Lemma dims_gs : dims A = Ok n.
Proof.
  rewrite (dims_n A D (sl_dims HA)). f_equal. destruct (sl_dense HA) as [_ H _]. by apply Forall2_length in H.
Qed.

(** The data of a dimension. *)
Lemma dim_data d g ps : gs !! d = Some g → rss !! d = Some ps →
  ∃ dim rs, dimensions_ D !! d = Some dim ∧ axis_ok ty dim g ∧ a_hi g < tmax ty ∧ ranges_ s !! d = Some rs ∧
    Forall2 (λ r p, is_pair (NInt ty) r p.1 p.2) rs ps ∧ ranges_on g ps.
Proof.
  intros Hg Hp. destruct (dense_at ty D gs d g (sl_dense HA) Hg) as (dim & Hd & Hax & _). destruct Hs as [H1 H2].
  destruct (Forall2_lookup_r _ _ _ _ _ H1 Hp) as (rs & Hr & Hrs). exists dim, rs. split_and!; try done.
  - by apply (Forall_lookup_1 _ _ _ _ (sl_room HA) Hg).
  - by apply (Forall2_lookup_lr _ _ _ _ _ _ H2 Hg Hp).
Qed.

Lemma length_rss : length rss = n.
Proof. destruct Hs as [_ H]. by apply Forall2_length in H. Qed.

(** *** The tile coordinates *)

Lemma tile_index_at dim g c : axis_ok ty dim g → a_hi g < tmax ty → a_lo g ≤ c ≤ a_hi g →
  SubarrayTiles.tile_index ty (a_lo g) (a_ext g) c = Ok (tile_at g c).
Proof.
  intros Hax Hm Hc. destruct (tile_of_ok ty dim g Hax c Hc) as (_ & C & P). destruct Hax as [Ht _].
  destruct (DimensionProofs.tile_index ty dim _ _ _ c Ht Hc) as (E1 & E2 & _).
  unfold SubarrayTiles.tile_index. rewrite E1. cbn [mbind res_bind]. rewrite E2. cbn [mbind res_bind]. fold (tile_at g c).
  rewrite conv_id; [done|]. revert C P. generalize (tile_at g c). intros z C P. destruct ty; unfold_ctype; simpl in *; lia.
Qed.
= = = = = = =
Work task: With the line that contains "intros Hax Hm" as the start, output every line through the end of the entries exactly. Add no other lines.

Solution for this task:
  intros Hax Hm Hc. destruct (tile_of_ok ty dim g Hax c Hc) as (_ & C & P). destruct Hax as [Ht _].
  destruct (DimensionProofs.tile_index ty dim _ _ _ c Ht Hc) as (E1 & E2 & _).
  unfold SubarrayTiles.tile_index. rewrite E1. cbn [mbind res_bind]. rewrite E2. cbn [mbind res_bind]. fold (tile_at g c).
  rewrite conv_id; [done|]. revert C P. generalize (tile_at g c). intros z C P. destruct ty; unfold_ctype; simpl in *; lia.
Qed.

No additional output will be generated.